(** * Contacts: import, merge and booking statistics tasks

    A shallow embedding of [backend/contacts/tasks.py] and the properties
    its specification states about it.

    The tasks for the import, the merge, the statistics of one contact and
    the contact of a booking are functions from a world (the database
    tables they touch, plus a schedule of storage faults) to a new world
    and the dictionary the task returns.  Python exceptions are values of type
    [exn]; a task body runs in the monad [Task], in which the world
    survives an exception: the tasks open no transaction, so every ORM
    write is committed when it is made.

    Two things that the tasks rely on are no part of their sources.  The
    case mappings of [str.lower] beyond the ASCII range are a parameter,
    [Py.Unicode], and the properties of an import hold for every value of
    it.  The declarations of [models.py] are not among the sources
    either: the tables carry the attributes of section 3 of the
    specification, and the comments of [contact_save] and
    [contact_delete_id_in] say how a write of [None] and a deletion are
    read. *)

From Stdlib Require Import Strings.Ascii Strings.String ZArith Lia Permutation.
From stdpp Require Import gmap strings list fin_maps pretty.

Local Open Scope Z_scope.
Local Open Scope string_scope.

(** ** Python strings *)

(** A [str] is modelled by its UTF-8 encoding, a string of bytes.  The
    tests, splits and searches of the tasks are for ASCII characters and
    for whole strings; in UTF-8 the byte of an ASCII character occurs in no
    other character and no character starts inside another one, so these
    are made on the bytes. *)
Module Py.

(** [str.isspace] of a character of the ASCII range: tab, line feed,
    vertical tab, form feed, carriage return, the four separators
    0x1c-0x1f and space. *)
Definition isspace (a : ascii) : bool :=
  match a with
  | "009" | "010" | "011" | "012" | "013"
  | "028" | "029" | "030" | "031" | " " => true
  | _ => false
  end%char.

(** [str.isspace] of the characters of two bytes: U+0085 is 194 133 and
    U+00A0 is 194 160. *)
Definition isspace2 (a b : ascii) : bool :=
  (N_of_ascii a =? 194)%N && ((N_of_ascii b =? 133) || (N_of_ascii b =? 160))%N.
(** C5: the loop is over [zip(range(ndpts),popt,np.diag(pcov))], which
    has [min N P] elements for [N] observations and [P] parameters, so the
    body runs [min N P] times; when [N >= P] the loop raises no
    [IndexError] on the [P]-row array [ci], and every one of the [P] rows
    holds the interval of its parameter. *)
Theorem ci_loop_iterations (t : F) (N P : nat) (popt : list F)
    (pcov : list (list F)) :
  length popt = P -> square P pcov ->
  length (zip3 (seq 0 N) popt (np_diag pcov)) = (N `min` P)%nat /\
  ((P <= N)%nat ->
   exists ci,
     ci_loop t N P popt pcov = Some ci /\
     length ci = P /\
     forall i, (i < P)%nat ->
       exists p var,
         popt !! i = Some p /\ np_diag pcov !! i = Some var /\
         ci !! i = Some (p - fsqrt var * t, p + fsqrt var * t)).
Proof.
  intros Hp Hsq. pose proof (np_diag_square P pcov Hsq) as Hd. split.
  - rewrite length_zip3, length_seq. lia.
  - intros HPN.
    destruct (ci_loop_spec t N P popt pcov Hp Hd)
      as (ci & Hrun & Hlen & Hrows & _).
    exists ci. split; [done|]. split; [done|]. intros i Hi.
    destruct (lookup_lt_is_Some_2 popt i) as [p Hpi]; [lia|].
    destruct (lookup_lt_is_Some_2 (np_diag pcov) i) as [var Hvi]; [lia|].
    exists p, var. split; [done|]. split; [done|].
    apply Hrows; [lia|done..].
Qed.

End ConfidenceFacts.

Lemma ci_loop_iterations_witness :
  length (zip3 (seq 0 13) (guess (F := float))
            (np_diag (replicate 5 (replicate 5 1%float)))) = 5%nat /\
  exists ci,
    ci_loop 2%float 13 5 guess (replicate 5 (replicate 5 1%float)) = Some ci /\
    length ci = 5%nat /\
    forall i, (i < 5)%nat ->
      exists p var,
        guess !! i = Some p /\
        np_diag (replicate 5 (replicate 5 1%float)) !! i = Some var /\
        ci !! i = Some (p - PrimFloat.sqrt var * 2, p + PrimFloat.sqrt var * 2)%float.
Proof.
  assert (Hsq : square 5 (replicate 5 (replicate 5 1%float))).
  { split; [reflexivity | repeat constructor]. }
  destruct (ci_loop_iterations (F := float) 2%float 13 5 guess
              (replicate 5 (replicate 5 1%float)) eq_refl Hsq) as [Hn Hci].
  split; [exact Hn | apply Hci; lia].
Defined.
(** * auto-detect-walls: a shallow embedding of the image pipeline

    The JavaScript sources are embedded function by function.  Typed arrays
    ([Uint8ClampedArray]) are lists of integers read and written through
    integer indices; a read outside the array is [None] (JavaScript's
    [undefined]) and a write outside the array does nothing.  JavaScript
    numbers that may be fractional are rationals.  Where a comparison or a
    ceiling decides what the program does next ([Ops.kernelSize],
    [Inside.exceeds]) the rounding of the operation to the nearest double is
    written out with [JS.double]; the sums and quotients whose results are
    rounded to bytes (luminance, blur, centroids) are kept exact. *)

From Stdlib Require Import ZArith QArith Qround Qminmax Qabs Lia Lqa.
From Stdlib Require Import Reals Qreals Lra.
From stdpp Require Import base list gmap strings.

Open Scope Z_scope.

(** ** The JavaScript run time the sources rely on *)
Module JS.

(** [a[i]]: [None] stands for [undefined]. *)
Definition get {A} (a : list A) (i : Z) : option A :=
  if i <? 0 then None else a !! Z.to_nat i.

(** [a[i] = v] on a typed array: ignored outside the array. *)
Definition set {A} (a : list A) (i : Z) (v : A) : list A :=
  if i <? 0 then a else <[Z.to_nat i := v]> a.

(** [a.length] *)
Definition len {A} (a : list A) : Z := Z.of_nat (length a).

(** [new Uint8ClampedArray(n)]: [n] zeros. *)
Definition new_array (n : Z) : list Z := replicate (Z.to_nat n) 0.

(** Rounding to the nearest integer, ties to the even one: the conversion a
    [Uint8ClampedArray] applies to a number it stores. *)
Definition round_half_even (q : Q) : Z :=
  let f := Qfloor q in
  match ((q - inject_Z f) ?= (1 # 2))%Q with
  | Lt => f
  | Gt => f + 1
  | Eq => if Z.even f then f else f + 1
  end.

Definition clamp (lo hi x : Z) : Z := Z.min (Z.max x lo) hi.

(** The double nearest to the rational [q], ties to the even significand:
    the rounding an arithmetic operation of the program applies to its
    exact result.  The significand has 53 bits, [k] is the exponent of the
    leading bit of [q]; the range of the exponent is not limited, so
    overflow and gradual underflow are left out. *)
Definition double (q : Q) : Q :=
  match Qnum q with
  | 0 => 0%Q
  | _ =>
      let a := Qabs q in
      let k := Z.log2 (Qnum a) - Z.log2 (Zpos (Qden a)) in
      let k := if Qle_bool (2 ^ k) a then k else k - 1 in
      let e := k - 52 in
      let m := round_half_even (a / 2 ^ e) in
      let r := (inject_Z m * 2 ^ e)%Q in
      if Qle_bool 0 q then r else (- r)%Q
  end.
(** C4.  Whatever frame the RX path is given, it enqueues nothing or one
    frame.  A frame that arrived with TTL at most one is never forwarded.
    A forwarded frame carries a mesh header with the TTL lowered by one
    and still at least one, and with version, message type, origin and
    sequence number as received; a forwarded DATA frame moreover keeps
    its flags, and its body is byte for byte the received body. *)
Theorem C4_ttl_and_forward_opacity ext cfg now frame s :
  let s' := snd (_handle_rx_frame ext cfg now frame s) in
  (forall h, _parse_mesh_header (frame_info frame) = Ok h -> h_ttl h <= 1 ->
             tx_queue s' = tx_queue s) /\
  (tx_queue s' = tx_queue s \/
   exists h fr h',
     tx_queue s' = tx_queue s ++ [fr] /\
     _parse_mesh_header (frame_info frame) = Ok h /\
     _parse_mesh_header (frame_info fr) = Ok h' /\
     h_ttl h' = h_ttl h - 1 /\ 1 <= h_ttl h' /\
     h_version h' = h_version h /\ h_msg_type h' = h_msg_type h /\
     h_origin_id h' = h_origin_id h /\ h_seqno h' = h_seqno h /\
     (h_msg_type h = MESH_MSG_DATA ->
      h_flags h' = h_flags h /\ frame_body fr = frame_body frame)).
Proof.
  intros s'.
  assert (Hmain :
    tx_queue s' = tx_queue s \/
    exists h fr h',
      tx_queue s' = tx_queue s ++ [fr] /\
      _parse_mesh_header (frame_info frame) = Ok h /\
      _parse_mesh_header (frame_info fr) = Ok h' /\
      h_ttl h' = h_ttl h - 1 /\ 1 <= h_ttl h' /\
      h_version h' = h_version h /\ h_msg_type h' = h_msg_type h /\
      h_origin_id h' = h_origin_id h /\ h_seqno h' = h_seqno h /\
      (h_msg_type h = MESH_MSG_DATA ->
       h_flags h' = h_flags h /\ frame_body fr = frame_body frame)).
  { subst s'. destruct (handle_rx_frame_fields ext cfg now frame s) as (-> & _).
    destruct (on_kiss_frame_cases ext cfg now frame s)
      as [->|[(h & ((_ & Hp & Hv) & Ht) & _ & ->)|(h & ((_ & Hp & Hv) & Ht) & ->)]].
    - left. reflexivity.
    - destruct (handle_ogm_tx ext cfg now (h_origin_id h) (h_seqno h) (h_ttl h)
                  (slice 0 8 (frame_body frame)) (getitem 8 (frame_body frame)) s)
        as [Htx|(Hgt & mh & rest & fr & Hmh & Hwrap & Htx)]; [left; exact Htx|].
      right.
      pose proof (parse_mesh_header_inv _ _ Hp) as (_ & _ & _ & _ & Httl & Ho & Hsn & _).
      destruct (build_mesh_header_parses MESH_MSG_OGM 0 (h_ttl h - 1) (h_origin_id h)
                  (h_seqno h) mh) as (_ & Hparse);
        try assumption; try lia; [unfold MESH_MSG_OGM; lia|].
      exists h, fr, (Header MESH_VERSION MESH_MSG_OGM 0 (h_ttl h - 1) (h_origin_id h) (h_seqno h)).
      rewrite (frame_info_wrapped _ _ _ _ Hwrap), Hparse.
      cbn [h_version h_msg_type h_flags h_ttl h_origin_id h_seqno].
      repeat split; try assumption; try reflexivity; try lia; try congruence.
      all: exfalso;
        match goal with Hx : h_msg_type _ = MESH_MSG_DATA |- _ =>
          rewrite Ht in Hx; discriminate Hx end.
    - destruct (handle_data_tx ext cfg now (h_origin_id h) (h_seqno h) (h_ttl h)
                  (h_flags h) (frame_body frame) s)
        as [Htx|(Hgt & mh & fr & Hmh & Hwrap & Htx)]; [left; exact Htx|].
      right.
      pose proof (parse_mesh_header_inv _ _ Hp) as (_ & _ & _ & Hfl & Httl & Ho & Hsn & _).
      destruct (build_mesh_header_parses MESH_MSG_DATA (h_flags h) (h_ttl h - 1)
                  (h_origin_id h) (h_seqno h) mh) as (Hlen & Hparse);
        try assumption; try lia; [unfold MESH_MSG_DATA; lia|].
      exists h, fr, (Header MESH_VERSION MESH_MSG_DATA (h_flags h) (h_ttl h - 1)
                       (h_origin_id h) (h_seqno h)).
      pose proof (frame_info_wrapped _ _ _ _ Hwrap) as Hinfo.
      rewrite Hinfo, Hparse.
      cbn [h_version h_msg_type h_flags h_ttl h_origin_id h_seqno].
      repeat split; try assumption; try reflexivity; try lia; try congruence.
      unfold frame_body at 1. rewrite Hinfo. unfold slice_from.
      rewrite drop_app_length'; [reflexivity | symmetry; exact Hlen]. }
  split; [|exact Hmain].
  intros h Hp Httl.
  destruct Hmain as [H|(h0 & fr & h' & _ & Hp0 & _ & Hdec & Hge & _)]; [exact H|].
  rewrite Hp in Hp0. injection Hp0 as <-. lia.
Qed.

Problem statement. In the listing above, locate the line with "numbers that may" and the line with "[Inside.exceeds]) the rounding", then extract exactly those lines and every line between them, and nothing more.

Answer for this exercise.
    numbers that may be fractional are rationals.  Where a comparison or a
    ceiling decides what the program does next ([Ops.kernelSize],
    [Inside.exceeds]) the rounding of the operation to the nearest double is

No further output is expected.